Question

I want to tokenize the following text:

In Düsseldorf I took my hat off. But I can't put it back on.


'In', 'Düsseldorf', 'I', 'took', 'my', 'hat', 'off', '.', 'But', 'I', 
'can't', 'put', 'it', 'back', 'on', '.'

But to my surprise none of the NLTK tokenizers work. How can I accomplish did? Is it possible to use a combination of these tokenizers somehow to achieve the above?

Answer 1

您可以将其中一个标记器作为起点，然后修复收缩（假设这是问题）：

from nltk.tokenize.treebank import TreebankWordTokenizer

text = "In Düsseldorf I took my hat off. But I can't put it back on."
tokens = TreebankWordTokenizer().tokenize(text)

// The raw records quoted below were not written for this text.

(** * Function invocation and trait conformance of the Clarity VM

    A shallow embedding of [src/vm/callables.rs]: the data carried by a
    [DefinedFunction], the argument binder [execute_apply] and the trait
    conformance check [check_trait_expectations], together with the
    constructors of [FunctionIdentifier].

    The collaborators that live in other modules of the VM (the expression
    evaluator, the type admission predicates and the trait tables of a
    contract context) are kept abstract: they are the [Variable]s of the
    sections below, so every theorem holds for all of them. *)

From Stdlib Require Import ZArith Lia Ascii.
From stdpp Require Import base gmap strings list.

Open Scope string_scope.

(* ------------------------------------------------------------------ *)
(** ** Values, types and errors *)

Record QualifiedContractIdentifier := {
  issuer : string;
  contract_name : string
}.

#[global] Instance QualifiedContractIdentifier_eq_dec :
  EqDecision QualifiedContractIdentifier.
Proof. solve_decision. Defined.

(** [TraitIdentifier { contract_identifier, name }]: the canonical identity
    of a trait. *)
Record TraitIdentifier := {
  ti_contract_identifier : QualifiedContractIdentifier;
  ti_name : string
}.

#[global] Instance TraitIdentifier_eq_dec : EqDecision TraitIdentifier.
Proof. solve_decision. Defined.

Inductive PrincipalData :=
  | StandardPrincipal (addr : string)
  | Contract (contract_id : QualifiedContractIdentifier).

Inductive Value :=
  | Int (i : Z)
  | UInt (u : Z)
  | Bool (b : bool)
  | Principal (p : PrincipalData)
  | OptionalNone
  | OptionalSome (v : Value).

Inductive TypeSignature :=
  | NoType
  | IntType
  | UIntType
  | BoolType
  | PrincipalType
  | OptionalType (t : TypeSignature)
  | TraitReferenceType (trait_reference : string).

(** The signature of a trait method, as stored in a trait definition. *)
Record FunctionSignature := {
  args : list TypeSignature;
  returns : TypeSignature
}.

Inductive CheckErrors :=
  | IncorrectArgumentCount (expected actual : nat)
  | TypeValueError (t : TypeSignature) (v : Value)
  | NameAlreadyUsed (n : string)
  | BadTraitImplementation (trait_name function_name : string).

(** [vm::errors::Error]: checked errors, the early-return signal carrying
    the returned value, and the remaining runtime errors (kept opaque). *)
Inductive Error :=
  | Unchecked (e : CheckErrors)
  | ShortReturn (v : Value)
  | Runtime (code : nat).

(** The outcome of a Rust call: [Ok], [Err], or a panic (an [unwrap] of
    [None]). *)
Inductive outcome (A : Type) :=
  | Ok (a : A)
  | Err (e : Error)
  | Panic.
Arguments Ok {A} a.
Arguments Err {A} e.
Arguments Panic {A}.

#[global] Instance outcome_ret : MRet outcome := fun A a => Ok a.
#[global] Instance outcome_bind : MBind outcome :=
  fun A B f m =>
    match m with
    | Ok a => f a
    | Err e => Err e
    | Panic => Panic
    end.

(** [Option::unwrap]. *)
Definition unwrap {A} (o : option A) : outcome A :=
  match o with Some a => Ok a | None => Panic end.

(** [CheckErrors] converted into an [Error] by [?] / [.into()]. *)
Definition throw {A} (e : CheckErrors) : outcome A := Err (Unchecked e).

(* ------------------------------------------------------------------ *)
(** ** Function identifiers and defined functions *)

Record FunctionIdentifier := { identifier : string }.

Definition new_native_function (name : string) : FunctionIdentifier :=
  {| identifier := "_native_:" +:+ name |}.

Definition new_user_function (name context : string) : FunctionIdentifier :=
  {| identifier := context +:+ ":" +:+ name |}.

Inductive DefineType := ReadOnly | Public | Private.

Section Functions.
(** The body expression is opaque to this module. *)
Variable SymbolicExpression : Type.

Record DefinedFunction := {
  df_identifier : FunctionIdentifier;
  name : string;
  arg_types : list TypeSignature;
  define_type : DefineType;
  arguments : list string;
  body : SymbolicExpression
}.

(** [DefinedFunction::new]: the parameter list is unzipped into two
    parallel lists. *)
Definition new_defined_function (arguments_ : list (string * TypeSignature))
    (body_ : SymbolicExpression) (define_type_ : DefineType)
    (name_ : string) (context_name : string) : DefinedFunction :=
  {| df_identifier := new_user_function name_ context_name;
     name := name_;
     arguments := (split arguments_).1;
     define_type := define_type_;
     body := body_;
     arg_types := (split arguments_).2 |}.
End Functions.

Arguments df_identifier {_} _.
Arguments name {_} _.
Arguments arg_types {_} _.
Arguments define_type {_} _.
Arguments arguments {_} _.
Arguments body {_} _.

(** [LocalContext]: the two maps of the call-local context used here. *)
Record LocalContext := {
  variables : gmap string Value;
  callable_contracts : gmap string (QualifiedContractIdentifier * TraitIdentifier)
}.

Definition LocalContext_new : LocalContext :=
  {| variables := ∅; callable_contracts := ∅ |}.

(* ------------------------------------------------------------------ *)
(** ** [execute_apply] *)

Section ExecuteApply.
Variable SymbolicExpression : Type.
Variable Environment : Type.
Variable ContractContext : Type.

(** [env.contract_context]. *)
Variable contract_context : Environment -> ContractContext.
(** [ContractContext::lookup_trait_reference]. *)
Variable lookup_trait_reference : ContractContext -> string -> option TraitIdentifier.
(** [TypeSignature::admits]. *)
Variable admits : TypeSignature -> Value -> bool.
(** [vm::eval]: evaluates an expression; [inl] is [Ok], [inr] is [Err]. *)
Variable eval : SymbolicExpression -> Environment -> LocalContext -> Value + Error.

(** One iteration of the binding loop (lines 73-90). *)
Definition bind_arg (cc : ContractContext) (context : LocalContext)
    (arg : string * TypeSignature * Value) : outcome LocalContext :=
  let '(name_, type_sig, value) := arg in
  match type_sig, value with
  | TraitReferenceType trait_reference, Principal (Contract contract_id) =>
      trait_identifier ← unwrap (lookup_trait_reference cc trait_reference);
      Ok {| variables := variables context;
            callable_contracts :=
              <[name_ := (contract_id, trait_identifier)]> (callable_contracts context) |}
  | _, _ =>
      if negb (admits type_sig value) then throw (TypeValueError type_sig value)
      else match variables context !! name_ with
           | Some _ => throw (NameAlreadyUsed name_)
           | None =>
               Ok {| variables := <[name_ := value]> (variables context);
                     callable_contracts := callable_contracts context |}
           end
  end.

(** The whole loop over the zipped (name, type, value) triples. *)
Fixpoint bind_args (cc : ContractContext) (context : LocalContext)
    (l : list (string * TypeSignature * Value)) : outcome LocalContext :=
  match l with
  | [] => Ok context
  | arg :: rest => context' ← bind_arg cc context arg; bind_args cc context' rest
  end.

contractions = ["n't", "'ll", "'m"]
fix = []
for i in range(len(tokens)):
    for c in contractions:
        if tokens[i] == c: fix.append(i)

fix_offset = 0
for fix_id in fix:
    idx = fix_id - 1 - fix_offset
    tokens[idx] = tokens[idx] + tokens[idx+1]
    del tokens[idx+1]
    fix_offset += 1

print(tokens)

>>>['In', 'Düsseldorf', 'I', 'took', 'my', 'hat', 'off', '.', 'But', 'I', "can't", 'put', 'it', 'back', 'on', '.']

Answer 2

您应该在对单词进行标记之前对该句子进行标记：

>>> from nltk import sent_tokenize, word_tokenize
>>> text = "In Düsseldorf I took my hat off. But I can't put it back on."
>>> text = [word_tokenize(s) for s in sent_tokenize(text)]
>>> text
[['In', 'D\xc3\xbcsseldorf', 'I', 'took', 'my', 'hat', 'off', '.'], ['But', 'I', 'ca', "n't", 'put', 'it', 'back', 'on', '.']]

如果您想将它们放回一个列表中：

>>> from itertools import chain
>>> from nltk import sent_tokenize, word_tokenize
>>> text = "In Düsseldorf I took my hat off. But I can't put it back on."
>>> text = [word_tokenize(s) for s in sent_tokenize(text)]
>>> text
[['In', 'D\xc3\xbcsseldorf', 'I', 'took', 'my', 'hat', 'off', '.'], ['But', 'I', 'ca', "n't", 'put', 'it', 'back', 'on', '.']]
>>> list(chain(*text))
['In', 'D\xc3\xbcsseldorf', 'I', 'took', 'my', 'hat', 'off', '.', 'But', 'I', 'ca', "n't", 'put', 'it', 'back', 'on', '.']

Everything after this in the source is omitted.